Task to carry out:
Where a line in the records below contains the string "induction", tally it; give only the final number.

Provided entries:
(** Integers are never snapped: [abs(n) < 0.1] only for [n = 0]. *)
Lemma snap_speed_inject_Z (z : Z) : snap_speed (inject_Z z) == inject_Z z.
Proof.
  destruct (snap_speed_cases (inject_Z z)) as [[-> H] | [-> _]]; [| reflexivity].
  rewrite Q_inject_Z_abs in H.
  assert (A : inject_Z (Z.abs z) < inject_Z 1) by (eapply Qlt_trans; [exact H | reflexivity]).
  rewrite <- Zlt_Qlt in A. assert (z = 0%Z) as -> by lia. reflexivity.
Qed.

(** One iteration in [STATE_GO_FARTHEST] on a frame without tags. *)
Lemma tick_no_tags_go_farthest (cfg : config) (now : Z) (mem : memory) :
  state mem = STATE_GO_FARTHEST ->
  tick cfg [] now mem =
  Ok {| state := STATE_GO_FARTHEST;
        left_speed := snap_speed (left_speed mem / 2);
        right_speed := snap_speed (right_speed mem / 2);
        tag_missing_frames := tag_missing_frames mem + 1;
        tag_last_seen := tag_last_seen mem |}.
Proof. destruct mem as [s l r k ls]. simpl. intros ->. reflexivity. Qed.

(** The speed after [n] iterations without tags: halve, then snap. *)
Definition decay (n : nat) (v : Q) : Q := Nat.iter n (fun x => snap_speed (x / 2)) v.

Lemma decay_S (n : nat) (v : Q) : decay (S n) v = snap_speed (decay n v / 2).
Proof. reflexivity. Qed.

Lemma decay_succ_r (n : nat) (v : Q) : decay n (snap_speed (v / 2)) = decay (S n) v.
Proof. unfold decay. now rewrite Nat.iter_succ_r. Qed.

Lemma run_no_tags_go_farthest (cfg : config) (nows : list Z) (mem : memory) :
  state mem = STATE_GO_FARTHEST ->
  run_ticks cfg (map (fun now => ([], now)) nows) mem =
  Ok {| state := STATE_GO_FARTHEST;
        left_speed := decay (length nows) (left_speed mem);
        right_speed := decay (length nows) (right_speed mem);
        tag_missing_frames := tag_missing_frames mem + Z.of_nat (length nows);
        tag_last_seen := tag_last_seen mem |}.
Proof.
  revert mem. induction nows as [| now nows IH]; intros mem H; simpl.
  - destruct mem; simpl in *; subst. now rewrite Z.add_0_r.
  - rewrite tick_no_tags_go_farthest by exact H. cbn [bind].
    rewrite IH by reflexivity. simpl. rewrite !decay_succ_r.
    do 2 f_equal. lia.
Qed.

(** After [n] halvings the speed is 0, or it is the start value divided by
    [2^n] and, after at least one iteration, still at least 0.1 in
    absolute value. *)
Lemma decay_spec (n : nat) (v : Q) :
  decay n v == 0 \/
  (decay n v * inject_Z (2 ^ Z.of_nat n) == v /\ ((n > 0)%nat -> 1 # 10 <= Qabs (decay n v))).
Proof.
  induction n as [| n [IH | [IH1 IH2]]].
  - right. split; [simpl; ring | lia].
  - left. rewrite decay_S, IH. reflexivity.
  - rewrite decay_S. destruct (snap_speed_cases (decay n v / 2)) as [[-> _] | [-> Hge]].
    + left. reflexivity.
    + right. split; [| intros _; exact Hge].
      rewrite Nat2Z.inj_succ, Z.pow_succ_r, inject_Z_mult by lia.
      transitivity (decay n v * inject_Z (2 ^ Z.of_nat n)); [| exact IH1].
      change (inject_Z 2) with 2. field.
Qed.

Lemma decay_stops (n : nat) (v : Q) :
  (n > 0)%nat -> Qabs v < (1 # 10) * inject_Z (2 ^ Z.of_nat n) -> decay n v == 0.
Proof.
  intros Hn Hv. destruct (decay_spec n v) as [H | [H1 H2]]; [exact H |].
  exfalso. specialize (H2 Hn).
  assert (P : 0 < inject_Z (2 ^ Z.of_nat n)) by (apply inject_Z_pos, Z.pow_pos_nonneg; lia).
  rewrite <- H1, Qabs_Qmult, (Qabs_pos (inject_Z _)) in Hv by (apply Qlt_le_weak, P).
  nra.
Qed.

Solution to this exercise:
2